Work required: Please copy out the entries below exactly, beginning with the line that contains "DataMemory_read DataMemory_init 1022 4 = 0" and ending with the line that contains "From Stdlib Require Import String", and include nothing outside that span.

Recorded information:
(** ** Accesses past the end of data memory *)

(** An access whose last byte lies past the end of the vector, and which
    does not wrap around the 32-bit address space, reads 0 and writes
    nothing. *)
Theorem access_past_end (memory : list Z) (address value : Z) (size : nat) :
  0 <= address -> (0 < size)%nat ->
  address + Z.of_nat size <= 2 ^ 32 ->
  Z.of_nat (length memory) < address + Z.of_nat size ->
  DataMemory_read memory address size = 0
  /\ DataMemory_write memory address value size = memory.
Proof.
  intros Ha Hs Hw Hout. unfold DataMemory_read, DataMemory_write.
  rewrite to_uint32_small by lia.
  destruct (address + Z.of_nat size - 1 <? Z.of_nat (length memory)) eqn:Hg;
    [apply Z.ltb_lt in Hg; lia|].
  split; reflexivity.
Qed.

Lemma access_past_end_witness :
  DataMemory_read DataMemory_init 1022 4 = 0
  /\ DataMemory_write DataMemory_init 1022 7 4 = DataMemory_init.
Proof.
  apply access_past_end;
    unfold DataMemory_init; rewrite ?length_replicate; lia.
Defined.

(** ** Trace recorder *)

(** The mnemonic table names every defined opcode, and names two different
    opcodes alike only for BLTU and BGEU, which both read "bgeu". *)
Theorem opcodeToString_collision (a b : Opcode) :
  (opcodeToString a = None <-> a = INVALID)
  /\ (opcodeToString a = opcodeToString b ->
      a = b \/ (a = BLTU /\ b = BGEU) \/ (a = BGEU /\ b = BLTU))
  /\ opcodeToString BLTU = opcodeToString BGEU.
Proof.
  split; [|split; [|reflexivity]].
  - destruct a; simpl; split; intros H; congruence.
  - destruct a, b; simpl; intros H; try discriminate H; auto.
Qed.

Lemma opcodeToString_collision_witness :
  BLTU = BGEU \/ (BLTU = BLTU /\ BGEU = BGEU) \/ (BLTU = BGEU /\ BGEU = BLTU).
Proof.
  exact (proj1 (proj2 (opcodeToString_collision BLTU BGEU)) eq_refl).
Defined.
(** * A shallow embedding of [src/models/mlp.py]

    The coordinate network of the CT reconstruction project: activation
    catalogue, sine initialisation, ray quadrature, and the
    training / validation controller of the [MLP] Lightning module.

    Conventions of the embedding.
    - A tensor is its shape together with its entries in row-major
      (contiguous) order.  Entries of float tensors are real numbers and
      the arithmetic on them is exact.  The forward pass and the ray
      integrator are also read over IEEE 754 binary32, with rounding,
      overflow and special values, in a section of its own; that reading
      decides the statements that depend on rounding.  Integer and boolean
      tensors have types of their own.
    - Python exceptions are values of [PyError]; a computation that may raise
      returns a [Result].
    - Methods that mutate [self] thread the mutable part of the module
      ([Mut]) explicitly; the mutation done before an exception is kept.
    - Random draws come from a [Generator], a stream with a cursor.
    - Device placement, gradient tracking, [detach] and [cpu] do not change
      values and are left out.  The encoder, the dataset, the logger and the
      PSNR metric are collaborators: they appear as parameters and as
      emitted events. *)

From Stdlib Require Import String List ZArith Arith Bool Lia.
From Stdlib Require Import Reals Lra.
From Stdlib Require Import SpecFloat DecimalString.
Import ListNotations.

Set Warnings "-register-all".

Local Open Scope string_scope.
Local Open Scope list_scope.
Local Open Scope R_scope.

(** ** Exceptions and results *)

Inductive PyError : Type :=
| TypeError (msg : string)
| ValueError (msg : string)
| RuntimeError (msg : string)
| IndexError (msg : string)
| UnboundLocalError (var : string)
| ZeroDivisionError (msg : string)
| AttributeError (msg : string).

Inductive Result (A : Type) : Type :=
| Ok (a : A)
| Raise (e : PyError).

Arguments Ok {A} a.
Arguments Raise {A} e.

Definition bind {A B : Type} (r : Result A) (k : A -> Result B) : Result B :=
  match r with
  | Ok a => k a
  | Raise e => Raise e
  end.

Declare Scope result_scope.
Delimit Scope result_scope with result.
Notation "'let*' x ':=' c 'in' k" := (bind c (fun x => k))
  (at level 10, x pattern, c at level 100, k at level 200) : result_scope.
Local Open Scope result_scope.

Definition is_ok {A : Type} (r : Result A) : bool :=
  match r with Ok _ => true | Raise _ => false end.

Definition error_message (e : PyError) : string :=
  match e with
  | TypeError msg | ValueError msg | RuntimeError msg | IndexError msg
  | UnboundLocalError msg | ZeroDivisionError msg | AttributeError msg => msg
  end.

(** A function compiled with [@torch.jit.script] runs in the TorchScript
    interpreter: whatever an operation raises inside it reaches the caller
    as a [RuntimeError].  The message kept here is the one of the operation;
    the interpreter adds its own trace around it. *)
Definition torchscript {A : Type} (r : Result A) : Result A :=
  match r with
  | Ok a => Ok a
  | Raise e => Raise (RuntimeError (error_message e))
  end.

(** ** Tensors *)

Record Tensor : Type := mkTensor { shape : list nat; data : list R }.

Definition numel (s : list nat) : nat := fold_right Nat.mul 1%nat s.

(** [chunks n k d]: the [n] consecutive blocks of [k] entries of [d]. *)
Fixpoint chunks {A : Type} (n k : nat) (d : list A) : list (list A) :=
  match n with
  | O => []
  | S n' => firstn k d :: chunks n' k (skipn k d)
  end.

(** ** Activation catalogue (lines 11-36) *)

Inductive Activation : Type :=
| ReLU | LeakyReLU | Sigmoid | Tanh | ELU | Identity | Sine.

(** Elementwise transform computed by each activation module, with the
    default parameters of [torch.nn] (no keyword argument is ever passed by
    the callers).  [Sine.forward] is [torch.sin(30 * input)]. *)
Definition activation_apply (a : Activation) (x : R) : R :=
  match a with
  | ReLU => Rmax 0 x
  | LeakyReLU => Rmax 0 x + 0.01 * Rmin 0 x
  | Sigmoid => 1 / (1 + exp (- x))
  | Tanh => tanh x
  | ELU => Rmax 0 x + Rmin 0 (exp x - 1)
  | Identity => x
  | Sine => sin (30 * x)
  end.

(** The configuration dictionary [args_dict], with the keys that the
    module reads: [args_dict['training'][...]] and [args_dict['model'][...]].
    The field [encoder] is [None] when no encoder is configured. *)
Module Args.
Record Config : Type := mkConfig {
  learning_rate : R;
  imagefit_mode : bool;
  regularization_weight : R;
  device : string;
  num_freq_bands : nat;
  num_hidden_layers : nat;
  num_hidden_features : nat;
  activation_function : string;
  latent_size : nat;
  encoder : option string
}.
End Args.
Abbreviation Config := Args.Config.

Definition get_activation_function (activation_function : string)
    (args_dict : Config) : Result Activation :=
  if activation_function =? "relu" then Ok ReLU
  else if activation_function =? "leaky_relu" then Ok LeakyReLU
  else if activation_function =? "sigmoid" then Ok Sigmoid
  else if activation_function =? "tanh" then Ok Tanh
  else if activation_function =? "elu" then Ok ELU
  else if activation_function =? "none" then Ok Identity
  else if activation_function =? "sine" then Ok Sine
  else Raise (ValueError (("Unknown activation function: " ++ activation_function)%string)).

(** The catalogue as the specification lists it. *)
Definition supported_activations : list (string * Activation) :=
  [ ("none", Identity); ("relu", ReLU); ("leaky_relu", LeakyReLU);
    ("sigmoid", Sigmoid); ("tanh", Tanh); ("elu", ELU); ("sine", Sine) ].

Fixpoint lookup_activation (name : string) (l : list (string * Activation))
  : option Activation :=
  match l with
  | [] => None
  | (k, a) :: l' => if name =? k then Some a else lookup_activation name l'
  end.


(** ** Tensor operations of the library, as far as the module uses them *)

Definition shape_at (s : list nat) (i : nat) : Result nat :=
  match nth_error s i with
  | Some n => Ok n
  | None => Raise (IndexError "tuple index out of range")
  end.

(** [Tensor.view]: at most one size may be [-1] and is then inferred from the
    number of entries (the library's [infer_size]). *)
Definition infer_size (sizes : list Z) (n : nat) : Result (list nat) :=
  if existsb (fun z => (z <? -1)%Z) sizes then
    Raise (RuntimeError "invalid shape dimension")
  else if (1 <? count_occ Z.eq_dec sizes (-1)%Z)%nat then
    Raise (RuntimeError "only one dimension can be inferred")
  else
    let newsize :=
      numel (map Z.to_nat (filter (fun z => negb (z =? -1)%Z) sizes)) in
    let infer := existsb (fun z => (z =? -1)%Z) sizes in
    if (n =? newsize)%nat
       || (infer && (0 <? newsize)%nat && (n mod newsize =? 0)%nat) then
      if infer then
        if (newsize =? 0)%nat then
          Raise (RuntimeError
                   "cannot reshape tensor of 0 elements: the unspecified dimension is ambiguous")
        else
          Ok (map (fun z => if (z =? -1)%Z then (n / newsize)%nat
                            else Z.to_nat z) sizes)
      else Ok (map Z.to_nat sizes)
    else Raise (RuntimeError "shape is invalid for input size").

Definition view (t : Tensor) (sizes : list Z) : Result Tensor :=
  let* s := infer_size sizes (length (data t)) in
  Ok (mkTensor s (data t)).

Definition zip_app {A : Type} (a b : list (list A)) : list (list A) :=
  map (fun p => fst p ++ snd p) (combine a b).

(** Tensors of shape [[0]] are skipped by [torch.cat] (legacy behaviour). *)
Definition cat_skipped (t : Tensor) : bool :=
  match shape t with
  | [n] => (n =? 0)%nat
  | _ => false
  end.

Definition same_except (dim : nat) (s1 s2 : list nat) : bool :=
  (length s1 =? length s2)%nat
  && forallb (fun i => (i =? dim)%nat || (nth i s1 O =? nth i s2 O)%nat)
       (seq 0 (length s1)).

(** Concatenation along [dim] of tensors that agree on all other sizes:
    for every index of the leading dimensions, the blocks of the operands
    one after the other.  On an empty list the library raises; the class of
    that exception differs between releases ([RuntimeError] up to 2.1,
    [ValueError] later) and the repository pins none, so no statement below
    names it. *)
Definition cat_tensors (ts : list Tensor) (dim : nat) : Result Tensor :=
  match filter (fun t => negb (cat_skipped t)) ts with
  | [] =>
      match ts with
      | [] => Raise (RuntimeError "torch.cat(): expected a non-empty list of Tensors")
      | _ => Ok (mkTensor [O] [])
      end
  | t0 :: rest =>
      let s0 := shape t0 in
      if (length s0 =? 0)%nat then
        Raise (RuntimeError "zero-dimensional tensor cannot be concatenated")
      else if (length s0 <=? dim)%nat then
        Raise (IndexError "Dimension out of range")
      else if negb (forallb (fun t => (length (shape t) =? length s0)%nat) rest) then
        Raise (RuntimeError "Tensors must have same number of dimensions")
      else if negb (forallb (fun t => same_except dim s0 (shape t)) rest) then
        Raise (RuntimeError "Sizes of tensors must match except in the cat dimension")
      else
        let outer := numel (firstn dim s0) in
        let blocks (t : Tensor) :=
          chunks outer (numel (skipn dim (shape t))) (data t) in
        let total :=
          fold_right Nat.add O (map (fun t => nth dim (shape t) O) (t0 :: rest)) in
        Ok (mkTensor (firstn dim s0 ++ total :: skipn (S dim) s0)
              (concat (fold_right (fun t acc => zip_app (blocks t) acc)
                         (repeat [] outer) (t0 :: rest))))
  end.

(** [torch.cat] on a Python list whose elements may be [None]: argument
    parsing rejects a non-tensor element before anything is computed. *)
Definition torch_cat (ts : list (option Tensor)) (dim : nat) : Result Tensor :=
  if forallb (fun o => match o with Some _ => true | None => false end) ts then
    cat_tensors (flat_map (fun o => match o with Some t => [t] | None => [] end) ts) dim
  else
    Raise (TypeError "expected Tensor as element of the tensor list, but got NoneType").

(** ** Modules: [torch.nn.Linear], activations, [torch.nn.Sequential] *)

Record Linear : Type := mkLinear {
  in_features : nat;
  out_features : nat;
  weight : Tensor;   (* shape [out_features; in_features] *)
  bias : Tensor      (* shape [out_features] *)
}.

Definition dot (w x : list R) : R :=
  fold_left (fun acc p => acc + fst p * snd p) (combine x w) 0.

Definition linear_row (l : Linear) (x : list R) : list R :=
  map (fun p => dot (fst p) x + snd p)
    (combine (chunks (out_features l) (in_features l) (data (weight l)))
       (data (bias l))).

(** [F.linear]: [x W^T + b] on the last dimension. *)
Definition linear_forward (l : Linear) (x : Tensor) : Result Tensor :=
  match rev (shape x) with
  | [] => Raise (RuntimeError "linear: input must have at least one dimension")
  | k :: lead =>
      if (k =? in_features l)%nat then
        Ok (mkTensor (rev lead ++ [out_features l])
              (concat (map (linear_row l)
                         (chunks (numel lead) (in_features l) (data x)))))
      else Raise (RuntimeError "mat1 and mat2 shapes cannot be multiplied")
  end.

Inductive Module : Type :=
| MLinear (l : Linear)
| MActivation (a : Activation)
| MSequential (children : list Module).

(** [Sequential.forward]: the children one after the other. *)
Fixpoint sequential_forward (f : Module -> Tensor -> Result Tensor)
    (children : list Module) (x : Tensor) : Result Tensor :=
  match children with
  | [] => Ok x
  | c :: children' => let* y := f c x in sequential_forward f children' y
  end.
(** ** C10 and C2: the escape handler and the border flags *)

(** C10. On an iteration in [STATE_BORDER_ESCAPE] on which all five border
    sensors read clear, no zone is selected: the escape handler returns
    the globals as it found them and issues no drive event.  The state is
    still [STATE_BORDER_ESCAPE] when the iteration ends, [stateStartTime] is
    the one the iteration started with, and every channel keeps the duty it
    had.  Nothing is assumed about the time of the iteration. *)
Theorem escape_idle_when_clear (i : Inputs) (s : Robot) :
  let r := readAllIRSensors i s in
  currentState s = STATE_BORDER_ESCAPE ->
  borderFrontRight r || borderFrontLeft r || borderRight r
    || borderLeft r || borderBack r = false ->
  executeBorderEscape i (ulong (millis i)) (sense i s) = (sense i s, []) /\
  currentState (tick s i) = STATE_BORDER_ESCAPE /\
  stateStartTime (tick s i) = stateStartTime s /\
  snd (loop i s) = [] /\
  (forall c : Channels, drive (snd (loop i s)) c = c).
Proof.
  intros r Hs Hclear; subst r.
  assert (Hn : noBorder i = true)
    by (unfold noBorder; cbn in Hclear; now rewrite Hclear).
  destruct (sense_noBorder i s Hn) as (Hc & Ht & Hfr & Hfl & Hr & Hl & Hb & _).
  assert (E : executeBorderEscape i (ulong (millis i)) (sense i s)
              = (sense i s, [])).
  { unfold executeBorderEscape; cbv zeta.
    now rewrite Hfr, Hfl, Hr, Hl, Hb. }
  split; [exact E|].
  unfold tick, loop, dispatch; rewrite Hc, Hs, E; cbn.
  rewrite Hc, Ht; repeat split; assumption.
Qed.

(** An escape begun at 1000 ms, looked at a full minute later with every
    border sensor dark. *)
Lemma escape_idle_when_clear_witness :
  executeBorderEscape (edge 61000 0 0 0 0 0) (ulong 61000)
    (sense (edge 61000 0 0 0 0 0)
       (enter power_on STATE_BORDER_ESCAPE 1000))
  = (sense (edge 61000 0 0 0 0 0)
       (enter power_on STATE_BORDER_ESCAPE 1000), []) /\
  currentState
    (tick (enter power_on STATE_BORDER_ESCAPE 1000)
       (edge 61000 0 0 0 0 0)) = STATE_BORDER_ESCAPE /\
  stateStartTime
    (tick (enter power_on STATE_BORDER_ESCAPE 1000)
       (edge 61000 0 0 0 0 0)) = 1000 /\
  snd (loop (edge 61000 0 0 0 0 0)
         (enter power_on STATE_BORDER_ESCAPE 1000)) = [] /\
  (forall c : Channels,
      drive (snd (loop (edge 61000 0 0 0 0 0)
                    (enter power_on STATE_BORDER_ESCAPE 1000))) c = c).
Proof.
  apply (escape_idle_when_clear (edge 61000 0 0 0 0 0)
           (enter power_on STATE_BORDER_ESCAPE 1000)); reflexivity.
Defined.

Problem solution:
  DataMemory_read DataMemory_init 1022 4 = 0
  /\ DataMemory_write DataMemory_init 1022 7 4 = DataMemory_init.
Proof.
  apply access_past_end;
    unfold DataMemory_init; rewrite ?length_replicate; lia.
Defined.

(** ** Trace recorder *)

(** The mnemonic table names every defined opcode, and names two different
    opcodes alike only for BLTU and BGEU, which both read "bgeu". *)
Theorem opcodeToString_collision (a b : Opcode) :
  (opcodeToString a = None <-> a = INVALID)
  /\ (opcodeToString a = opcodeToString b ->
      a = b \/ (a = BLTU /\ b = BGEU) \/ (a = BGEU /\ b = BLTU))
  /\ opcodeToString BLTU = opcodeToString BGEU.
Proof.
  split; [|split; [|reflexivity]].
  - destruct a; simpl; split; intros H; congruence.
  - destruct a, b; simpl; intros H; try discriminate H; auto.
Qed.

Lemma opcodeToString_collision_witness :
  BLTU = BGEU \/ (BLTU = BLTU /\ BGEU = BGEU) \/ (BLTU = BGEU /\ BGEU = BLTU).
Proof.
  exact (proj1 (proj2 (opcodeToString_collision BLTU BGEU)) eq_refl).
Defined.
(** * A shallow embedding of [src/models/mlp.py]

    The coordinate network of the CT reconstruction project: activation
    catalogue, sine initialisation, ray quadrature, and the
    training / validation controller of the [MLP] Lightning module.

    Conventions of the embedding.
    - A tensor is its shape together with its entries in row-major
      (contiguous) order.  Entries of float tensors are real numbers and
      the arithmetic on them is exact.  The forward pass and the ray
      integrator are also read over IEEE 754 binary32, with rounding,
      overflow and special values, in a section of its own; that reading
      decides the statements that depend on rounding.  Integer and boolean
      tensors have types of their own.
    - Python exceptions are values of [PyError]; a computation that may raise
      returns a [Result].
    - Methods that mutate [self] thread the mutable part of the module
      ([Mut]) explicitly; the mutation done before an exception is kept.
    - Random draws come from a [Generator], a stream with a cursor.
    - Device placement, gradient tracking, [detach] and [cpu] do not change
      values and are left out.  The encoder, the dataset, the logger and the
      PSNR metric are collaborators: they appear as parameters and as
      emitted events. *)

From Stdlib Require Import String List ZArith Arith Bool Lia.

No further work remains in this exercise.